In the U.S., resale apparel expanded by 14 percent, the fastest pace since 2021, and online resale climbed 23 percent. ThredUp sees this trajectory continuing: online resale is projected to grow at a compound annual rate of 13 percent, nearly doubling in five years to $40 billion. Meanwhile, analysts estimate the broader secondhand fashion market hit $190 billion in 2024, with forecasts pointing to $422 billion by 2032 (CAGR 10.5 percent).

These numbers echo earlier reporting by BCG and Vestiaire Collective, which in 2022 put the resale fashion and luxury market between $100 and $120 billion, noting it had nearly tripled since 2020. That earlier work had also projected annual growth of 20–30 percent.

Outside Europe, resale players are turning heads. Vinted, for instance, reported a sales increase of 61 percent and clinched profitability in 2024 with a net profit of €17.8 million. The RealReal, likewise, has streamlined revenue growth amid headwinds in new luxury. On a macro level, industry watchers suggest resale now comprises nine percent of total fashion sales — with a 15 percent annual jump projected for 2025.

Brands navigating this terrain face both opportunity and risk.

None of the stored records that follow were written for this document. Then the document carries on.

(** * Curvee Reactor: the simulation core of [bezier-curve.js]

    A shallow embedding of the class [CurveeReactor]: the cubic Bezier
    evaluator, the spring-damper integrator with its boundary clamp, the
    particle system, and the handlers that decide which point is held.

    Modelling conventions.
    - JavaScript numbers are read as real numbers ([R]): the arithmetic of
      the source is kept operation for operation, rounding, NaN and the
      infinities are left out.
    - Every [{x, y}] object reachable from [this.controlPoints] lives in a
      store ([heap]) and is named by its address, because
      [this.mouse.targetPoint] aliases one of those objects and the source
      compares them with [===].
    - A method is a computation [M A] over the whole object state that may
      raise (a [TypeError] on [undefined.x] is [None]).
    - [Math.random()] reads the next element of a sequence carried by the
      state.
    - [canvas.width] and [canvas.height] are DOM attributes holding
      integers: an assignment converts the number assigned. *)

From Stdlib Require Import Reals Lra Lia.
From stdpp Require Import base option list strings.

Open Scope R_scope.

(** ** Numbers *)

#[global] Instance R_eq_dec : EqDecision R := Req_dec_T.
#[global] Instance R_lt_dec (a b : R) : Decision (a < b) := Rlt_dec a b.
#[global] Instance R_le_dec (a b : R) : Decision (a <= b) := Rle_dec a b.
#[global] Instance R_gt_dec (a b : R) : Decision (a > b) := Rgt_dec a b.

(** [Math.floor] *)
Definition Math_floor (a : R) : Z := Int_part a.

(** The conversion of a number to a WebIDL [unsigned long]: its integer
    part (towards zero), modulo 2^32. *)
Definition IntegerPart (a : R) : Z :=
  if decide (0 <= a) then Int_part a else (- Int_part (- a))%Z.
Definition ToUint32 (a : R) : Z := (IntegerPart a mod 2 ^ 32)%Z.

(** Assignment to [canvas.width] or [canvas.height].  The attribute is an
    [unsigned long] reflecting a content attribute: the number assigned is
    converted, and a value beyond 2147483647 is replaced by the attribute's
    default (300 for the width, 150 for the height).  The result is what a
    later read of the attribute gives. *)
Definition canvas_dimension (default : Z) (a : R) : R :=
  let n := ToUint32 a in
  IZR (if decide (n <= 2147483647)%Z then n else default).

(** ** Data *)

(** A [{x, y}] object: a control point, a rest-pose point or a velocity. *)
Record Vec := mkVec { x : R; y : R }.

(** Address of a control-point object in the store. *)
Definition loc := nat.

(** [this.canvas]: the backing-store size. *)
Record Canvas := mkCanvas { width : R; height : R }.

(** [this.physics] *)
Record Physics := mkPhysics {
  enabled : bool;
  stiffness : R;
  damping : R;
  mouseInfluence : R;
  velocities : list Vec
}.

(** [this.mouse]; [targetPoint] is [null] or a reference to a point object. *)
Record Mouse := mkMouse {
  mouse_x : R; mouse_y : R;
  px : R; py : R;
  vx : R; vy : R;
  isDown : bool;
  targetPoint : option loc
}.

(** An element of [this.particles.list]; [color] is [None] when the palette
    lookup yields [undefined]. *)
Record Particle := mkParticle {
  part_x : R; part_y : R;
  part_vx : R; part_vy : R;
  life : R;
  decay : R;
  size : R;
  color : option string;
  rotation : R
}.

(** [this.particles] *)
Record Particles := mkParticles {
  particles_enabled : bool;
  plist : list Particle;
  colors : list string
}.

(** The object state.  [controlPoints] and [mouse] are optional because the
    source tests them for [undefined] ([!this.controlPoints],
    [this.mouse?.isDown]). *)
Record State := mkState {
  heap : list Vec;
  canvas : Canvas;
  devicePixelRatio : R;
  initialPoints : list Vec;
  controlPoints : option (list loc);
  physics : Physics;
  mouse : option Mouse;
  particles : Particles;
  random : nat -> R
}.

The BCG–Vestiaire Collective report underscores that supply remains a bottleneck, especially for brands without an established resale footprint. Resistance to circular models, fears of cannibalization, and logistical complexity still deter many. But the authors argue that the long view rewards those who invest in interoperable data systems, authentication infrastructure, and resale as a customer relationship vehicle.